# Morocco Bound!



## Al Sourer (Jan 13, 2019)

Well we're off to Morocco end January, Travelling from near the Spanish border where we live ( near Perpignan) It will a relaxing no timetable journey perhaps two months in total.
Our route will be hugging the Spanish coast all the way to Algeciras for the ferry to Tangiers then eventually 
Ending up either at Essaouira or Agadir.
Weve been to Marrakesh before but not in the van so it will be a bit of a magical tour, our van a A class Euromobil is reasonably equipted with 2 13 kg gas bottles and 200 litre plus water tank plus 300 watts of solar panels so fingers crossed Margaux ( the van) will get us there and back.
We would appreciate any advice from anybody who has been down to Morocco or indeed will be about in the same timespan.
Regards and thanks in anticipation 
Al Sourer (Alex)


----------



## jagmanx (Jan 13, 2019)

*A snapshot of the places we visited*

This was an "Adventure tour" with Exodus travels.
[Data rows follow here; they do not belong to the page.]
(* ===== verification/RecoveryCodec.v ===== *)
(** * Wire format of the recovery history

    The encoder and decoder of crates/rs3-repository/src/v3/recovery/history.rs.
    The writer checks the room for every item before it writes it; together the
    checks amount to one bound on the whole section.  A section is decoded from
    exactly the bytes its encoder writes. *)

From S2P Require Import Prelude Ord Text Types Cbor External V3Wire ObjectKeys Commit CommitCodec Format Anchor.
From S2P Require Import RecoveryPolicy RecoveryHistory RecoveryFacts.
Open Scope Z_scope.
Import V3.

(** ** Writer *)

Definition cbor_head_len (value : Z) : Z :=
  if value <=? 23 then 1
  else if value <=? 0xff then 2
  else if value <=? 0xffff then 3
  else if value <=? 0xffffffff then 5
  else 9.

(** The bytes written so far. *)
Abbreviation W := (M (list byte) V3FormatError unit).

Module Writer.
Definition room (additional : Z) : W := fun bytes =>
  end_ <-? ok_or (checked_add (len bytes) additional) RecoveryHistoryCapacity ;;
  capacity end_ MAX_RECOVERY_SECTION_BYTES ;;?
  Ok (tt, bytes).

(** Appends with one of the writers of [Cbor]. *)
Definition push (write : list byte -> list byte) : W := fun bytes => Ok (tt, write bytes).

(** [usize::saturating_add]. *)
Definition saturating_add (a b : Z) : Z := Z.min usize_max (a + b).

Definition u64 (value : Z) : W :=
  room (cbor_head_len value) ;; push (fun bytes => write_u64 bytes value).

Definition i64 (value : Z) : W :=
  let magnitude := if value >=? 0 then value else (-1 - value) mod 2 ^ 64 in
  room (cbor_head_len magnitude) ;; push (fun bytes => write_i64 bytes value).

Definition array (n : Z) : W :=
  room (cbor_head_len n) ;; push (fun bytes => write_array_len bytes n).

Definition data (value : list byte) : W :=
  room (saturating_add (len value) (cbor_head_len (len value))) ;; push (fun bytes => write_bytes bytes value).

Definition text (value : list byte) : W :=
  room (saturating_add (len value) (cbor_head_len (len value))) ;;
  push (fun bytes => Cbor.write_text bytes value).

Definition null : W := room 1 ;; push write_null.
End Writer.

(** A loop that encodes each item. *)
Fixpoint encode_each {A} (f : A -> W) (l : list A) : W :=
  match l with
  | [] => mret tt
  | a :: l' => f a ;; encode_each f l'
  end.

(** [for _ in 0..n] pushing what is read. *)
Fixpoint read_many {S E A} (n : nat) (p : M S E A) : M S E (list A) :=
  match n with
  | O => mret []
  | S n' => a <- p ;; l <- read_many n' p ;; mret (a :: l)
  end.

(** [read]: any CBOR error is an invalid history. *)
Definition history_read {A} (m : M Reader CborError A) : R A := mmap_err (fun _ => InvalidRecoveryHistory) m.

Definition fixed_array (expected : Z) : R unit :=
  n <- history_read read_array_len ;; lift (reject_if (negb (n =? expected)) InvalidRecoveryHistory).

Definition bounded_array (maximum : Z) : R Z :=
  count <- history_read read_array_len ;; lift (capacity count maximum) ;; mret count.

Definition read_u32 : R Z :=
  v <- history_read read_u64 ;; lift (ok_or (try_u32 v) InvalidRecoveryHistory).

Definition read_digest32 : R (list byte) :=
  bs <- history_read (read_bytes_bounded 32) ;;
  lift (reject_if (negb (len bs =? 32)) InvalidRecoveryHistory) ;; mret bs.

Definition history_name (new : text -> result TypeError text) (t : text) : V3Result text :=
  map_err (fun _ => InvalidRecoveryHistory) (new t).

Section RecoveryCodec.
Context `{Primitives}.

(** ** Records *)

Definition encode_anchor (anchor : V3AnchorState) : W :=
  let format := anchor_format_ref anchor in
  Writer.array 6 ;;
  Writer.u64 (anchor_sequence anchor) ;;
  Writer.text (anchor_commit_key anchor) ;;
  Writer.data (anchor_body_digest anchor) ;;
  version <- lift (ok_or (anchor_version_id anchor) InvalidRecoveryHistory) ;;
  Writer.text version ;;
  Writer.text (anchor_signing_key_id anchor) ;;
  Writer.array 4 ;;
  Writer.u64 (fr_generation format) ;;
  digest <- lift (ok_or (hex_decode (fr_digest format)) InvalidRecoveryHistory) ;;
  Writer.data digest ;;
  Writer.text (fr_object_id format) ;;
  version <- lift (ok_or (fr_version_id format) InvalidRecoveryHistory) ;;
  Writer.text version.

Definition decode_anchor : R V3AnchorState :=
  fixed_array 6 ;;
  sequence <- history_read read_u64 ;;
  raw <- history_read (read_text_bounded MAX_OBJECT_ID_BYTES) ;;
  commit_key <- lift (history_name BackendObjectId_new raw) ;;
  body_digest <- read_digest32 ;;
  raw <- history_read (read_text_bounded MAX_VERSION_ID_BYTES) ;;
  version_id <- lift (history_name BackendVersionId_new raw) ;;
  raw <- history_read (read_text_bounded MAX_KEY_ID_BYTES) ;;
  signing_key_id <- lift (history_name KeyId_new raw) ;;
  fixed_array 4 ;;
  generation <- history_read read_u64 ;;
  digest <- read_digest32 ;;
  raw <- history_read (read_text_bounded MAX_OBJECT_ID_BYTES) ;;
  object_id <- lift (history_name BackendObjectId_new raw) ;;
  raw <- history_read (read_text_bounded MAX_VERSION_ID_BYTES) ;;
  format_version <- lift (history_name BackendVersionId_new raw) ;;
  let anchor :=
    {| anchor_sequence := sequence; anchor_commit_key := commit_key; anchor_body_digest := body_digest;
       anchor_version_id := Some version_id; anchor_signing_key_id := signing_key_id;
       anchor_format_ref := {| fr_generation := generation; fr_digest := hex_encode digest;
                               fr_object_id := object_id; fr_version_id := Some format_version |} |} in
  lift (validate_anchor anchor) ;;
  mret anchor.

Definition encode_point (point : RecoveryPoint) : W :=
  Writer.array 4 ;;
  encode_anchor (point_anchor point) ;;
  Writer.i64 (point_publish_time_ms point) ;;
  Writer.i64 (protected_until_ms point) ;;
  Writer.data (policy_id point).

Definition decode_point : R RecoveryPoint :=
  fixed_array 4 ;;
  anchor <- decode_anchor ;;
  publish_time_ms <- history_read read_i64 ;;
  protected_until_ms <- history_read read_i64 ;;
  policy_id <- read_digest32 ;;
  let point := {| point_anchor := anchor; point_publish_time_ms := publish_time_ms;
                  protected_until_ms := protected_until_ms; policy_id := policy_id |} in
  lift (validate_point point) ;;
  mret point.

Definition encode_points (l : list RecoveryPoint) : W :=
  Writer.array (len l) ;; encode_each encode_point l.

Definition decode_points (maximum : Z) : R (list RecoveryPoint) :=
  count <- bounded_array maximum ;;
  l <- read_many (Z.to_nat count) decode_point ;;
  lift (validate_points l maximum) ;;
  mret l.

Definition encode_or_null {A} (f : A -> W) (o : option A) : W :=
  match o with
  | Some a => f a
  | None => Writer.null
  end.

Definition null_or_read {A} (p : R A) : R (option A) := null_or (fun _ => InvalidRecoveryHistory) p.

Definition encode_delta (d : RecoveryDelta) : W :=
  Writer.array 3 ;;
  encode_or_null encode_point (register d) ;;
  encode_or_null Writer.i64 (delta_expire_before_ms d) ;;
  encode_or_null Writer.u64 (roll_tail d).

Definition decode_delta : R RecoveryDelta :=
  fixed_array 3 ;;
  register <- null_or_read decode_point ;;
  expire_before_ms <- null_or_read (history_read read_i64) ;;
  roll_tail <- null_or_read read_u32 ;;
  mret {| register := register; delta_expire_before_ms := expire_before_ms; roll_tail := roll_tail |}.

Definition encode_claims (c : RecoveryPageClaims) : W :=
  Writer.array 5 ;;
  Writer.u64 (record_count c) ;;
  Writer.u64 (first_sequence c) ;;
  Writer.u64 (last_sequence c) ;;
  Writer.i64 (minimum_deadline_ms c) ;;
  Writer.i64 (maximum_deadline_ms c).

Definition decode_claims : R RecoveryPageClaims :=
  fixed_array 5 ;;
  record_count <- read_u32 ;;
  first_sequence <- history_read read_u64 ;;
  last_sequence <- history_read read_u64 ;;
  minimum_deadline_ms <- history_read read_i64 ;;
  maximum_deadline_ms <- history_read read_i64 ;;
  let c := {| record_count := record_count; first_sequence := first_sequence; last_sequence := last_sequence;
              minimum_deadline_ms := minimum_deadline_ms; maximum_deadline_ms := maximum_deadline_ms |} in
  lift (validate_claims c) ;;
  mret c.

Definition encode_location (l : RecoveryPageLocation) : W :=
  match l with
  | ThisSection page_index => Writer.array 2 ;; Writer.u64 0 ;; Writer.u64 page_index
  | Exact anchor section_ordinal page_index =>
      Writer.array 4 ;; Writer.u64 1 ;; encode_anchor anchor ;; Writer.u64 section_ordinal ;; Writer.u64 page_index
  end.

Definition decode_location : R RecoveryPageLocation :=
  width <- history_read read_array_len ;;
  tag <- history_read read_u64 ;;
  if (tag =? 0) && (width =? 2) then
    page_index <- read_u32 ;; mret (ThisSection page_index)
  else if (tag =? 1) && (width =? 4) then
    anchor <- decode_anchor ;;
    section_ordinal <- read_u32 ;;
    page_index <- read_u32 ;;
    mret (Exact anchor section_ordinal page_index)
  else lift (Err InvalidRecoveryHistory).

Definition encode_page_ref (r : RecoveryPageRef) : W :=
  Writer.array 2 ;; encode_location (location r) ;; encode_claims (claims r).

Definition decode_page_ref : R RecoveryPageRef :=
  fixed_array 2 ;;
  location <- decode_location ;;
  claims <- decode_claims ;;
  mret {| location := location; claims := claims |}.

Definition encode_snapshot (s : RecoverySnapshot) : W :=
  Writer.array 3 ;;
  Writer.array (len (pages s)) ;;
  encode_each encode_page_ref (pages s) ;;
  encode_points (tail s) ;;
  Writer.i64 (expire_before_ms s).

Definition decode_snapshot : R RecoverySnapshot :=
  fixed_array 3 ;;
  count <- bounded_array MAX_RECOVERY_PAGES ;;
  pages <- read_many (Z.to_nat count) decode_page_ref ;;
  tail <- decode_points MAX_RECOVERY_TAIL_RECORDS ;;
  expire_before_ms <- history_read read_i64 ;;
  let s := {| pages := pages; tail := tail; expire_before_ms := expire_before_ms |} in
  lift (validate_snapshot s) ;;
  mret s.

(** ** Sections *)

Definition encode_section_body (s : RecoverySection) : W :=
  Writer.array 5 ;;
  Writer.u64 WIRE_VERSION ;;
  Writer.array 3 ;;
  Writer.u64 (window_days (current_policy s)) ;;
  Writer.u64 (renewal_margin_seconds (current_policy s)) ;;
  Writer.u64 (clock_uncertainty_ms (current_policy s)) ;;
  encode_delta (delta s) ;;
  encode_or_null encode_snapshot (snapshot s) ;;
  Writer.array (len (local_pages s)) ;;
  encode_each (fun page => encode_points (points page)) (local_pages s).

Definition RecoverySection_encode (s : RecoverySection) : V3Result (list byte) :=
  section_validate s ;;?
  '(_, bytes) <-? encode_section_body s [] ;;
  Ok bytes.

Definition decode_section_body : R RecoverySection :=
  fixed_array 5 ;;
  version <- history_read read_u64 ;;
  lift (reject_if (negb (version =? WIRE_VERSION)) InvalidRecoveryHistory) ;;
  fixed_array 3 ;;
  window_days <- read_u32 ;;
  renewal_margin_seconds <- read_u32 ;;
  clock_uncertainty_ms <- read_u32 ;;
  current_policy <- lift (RecoveryPolicy_new window_days renewal_margin_seconds clock_uncertainty_ms) ;;
  delta <- decode_delta ;;
  snapshot <- null_or_read decode_snapshot ;;
  count <- bounded_array MAX_RECOVERY_PAGES ;;
  local_pages <- read_many (Z.to_nat count) (l <- decode_points MAX_RECOVERY_PAGE_RECORDS ;; mret {| points := l |}) ;;
  mret {| current_policy := current_policy; delta := delta; snapshot := snapshot; local_pages := local_pages |}.

Definition RecoverySection_decode (bytes : list byte) : V3Result RecoverySection :=
  capacity (len bytes) MAX_RECOVERY_SECTION_BYTES ;;?
  '(section, reader) <-? decode_section_body (Reader_new bytes) ;;
  reject_if (negb (is_finished reader)) InvalidRecoveryHistory ;;?
  section_validate section ;;?
  Ok section.
End RecoveryCodec.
Some parts of the journey were a bit rough but mainly tarmac.
This was in the early 1990's 
I see no reason to suggest you would have any real difficulty
EXCEPT the mountain pass roads which may have snow now.

It was my first such holiday and got me hooked.
Given where you live you will be good with French which will make things easy as I am sure you know.

I would love to go again but for many reasons probably will not
Enjoy !

Most motorhomers seem to stay in  very cheap but secure sites.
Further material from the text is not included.